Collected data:
══════════════════════════════
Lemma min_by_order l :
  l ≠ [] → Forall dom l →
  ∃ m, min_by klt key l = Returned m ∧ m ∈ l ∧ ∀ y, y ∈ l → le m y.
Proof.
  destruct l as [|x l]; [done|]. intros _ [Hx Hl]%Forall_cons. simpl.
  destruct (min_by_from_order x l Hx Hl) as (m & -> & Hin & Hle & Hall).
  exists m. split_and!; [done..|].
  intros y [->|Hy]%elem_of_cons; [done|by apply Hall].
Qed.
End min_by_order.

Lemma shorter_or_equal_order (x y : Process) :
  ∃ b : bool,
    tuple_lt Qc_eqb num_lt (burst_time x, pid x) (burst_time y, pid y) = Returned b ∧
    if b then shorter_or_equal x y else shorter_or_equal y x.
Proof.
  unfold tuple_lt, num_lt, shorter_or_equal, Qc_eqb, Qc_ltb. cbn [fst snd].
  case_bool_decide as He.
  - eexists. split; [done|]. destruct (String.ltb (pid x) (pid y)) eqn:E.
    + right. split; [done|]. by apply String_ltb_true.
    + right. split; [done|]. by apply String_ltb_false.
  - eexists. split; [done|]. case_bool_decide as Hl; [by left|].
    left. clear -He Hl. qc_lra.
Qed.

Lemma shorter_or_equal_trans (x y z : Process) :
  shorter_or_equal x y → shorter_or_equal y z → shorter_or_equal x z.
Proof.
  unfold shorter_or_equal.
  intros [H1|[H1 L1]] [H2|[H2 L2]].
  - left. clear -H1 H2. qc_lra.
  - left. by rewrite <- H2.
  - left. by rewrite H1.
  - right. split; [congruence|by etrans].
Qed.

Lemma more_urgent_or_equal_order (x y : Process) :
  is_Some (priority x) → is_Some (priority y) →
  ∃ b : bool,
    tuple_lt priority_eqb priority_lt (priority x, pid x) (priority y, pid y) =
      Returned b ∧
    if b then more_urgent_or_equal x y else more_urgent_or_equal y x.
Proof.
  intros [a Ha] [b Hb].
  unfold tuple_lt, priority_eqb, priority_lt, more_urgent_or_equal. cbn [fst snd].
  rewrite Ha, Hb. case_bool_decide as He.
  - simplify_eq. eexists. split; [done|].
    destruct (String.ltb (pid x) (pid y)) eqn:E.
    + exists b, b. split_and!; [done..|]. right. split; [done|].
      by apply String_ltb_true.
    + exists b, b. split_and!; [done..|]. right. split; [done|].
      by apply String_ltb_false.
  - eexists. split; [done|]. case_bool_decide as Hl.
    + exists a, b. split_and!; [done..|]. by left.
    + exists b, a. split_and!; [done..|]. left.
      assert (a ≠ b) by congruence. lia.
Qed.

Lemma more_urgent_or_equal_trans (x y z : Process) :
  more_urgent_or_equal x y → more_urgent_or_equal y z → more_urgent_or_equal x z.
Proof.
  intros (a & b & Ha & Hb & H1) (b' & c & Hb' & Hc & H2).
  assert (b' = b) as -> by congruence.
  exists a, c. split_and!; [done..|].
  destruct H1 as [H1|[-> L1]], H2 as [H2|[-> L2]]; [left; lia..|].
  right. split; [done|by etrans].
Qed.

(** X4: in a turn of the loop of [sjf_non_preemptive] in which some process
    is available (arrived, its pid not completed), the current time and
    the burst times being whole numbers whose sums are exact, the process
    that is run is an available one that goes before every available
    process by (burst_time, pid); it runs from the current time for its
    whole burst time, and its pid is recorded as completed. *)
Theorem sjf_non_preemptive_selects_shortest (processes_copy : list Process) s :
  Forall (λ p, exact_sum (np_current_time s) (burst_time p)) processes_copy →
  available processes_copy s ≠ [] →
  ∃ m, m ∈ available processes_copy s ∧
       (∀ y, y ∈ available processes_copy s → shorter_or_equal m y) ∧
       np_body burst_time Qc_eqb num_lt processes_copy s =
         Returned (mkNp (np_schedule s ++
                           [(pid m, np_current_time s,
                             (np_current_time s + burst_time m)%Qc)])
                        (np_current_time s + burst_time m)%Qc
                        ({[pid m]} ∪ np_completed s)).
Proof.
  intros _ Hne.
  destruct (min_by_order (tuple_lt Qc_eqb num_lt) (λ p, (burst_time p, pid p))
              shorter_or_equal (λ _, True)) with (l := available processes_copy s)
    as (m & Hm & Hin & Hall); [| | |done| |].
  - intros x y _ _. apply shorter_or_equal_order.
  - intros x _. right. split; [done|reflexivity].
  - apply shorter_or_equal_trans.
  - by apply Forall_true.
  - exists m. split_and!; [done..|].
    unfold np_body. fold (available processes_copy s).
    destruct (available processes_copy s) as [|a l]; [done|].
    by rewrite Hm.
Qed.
══════════════════════════════
=== Directions ===
Pull out every line holding "Returned" from the records above, and copy it.

=== Output of the task ===
  ∃ m, min_by klt key l = Returned m ∧ m ∈ l ∧ ∀ y, y ∈ l → le m y.
    tuple_lt Qc_eqb num_lt (burst_time x, pid x) (burst_time y, pid y) = Returned b ∧
      Returned b ∧
         Returned (mkNp (np_schedule s ++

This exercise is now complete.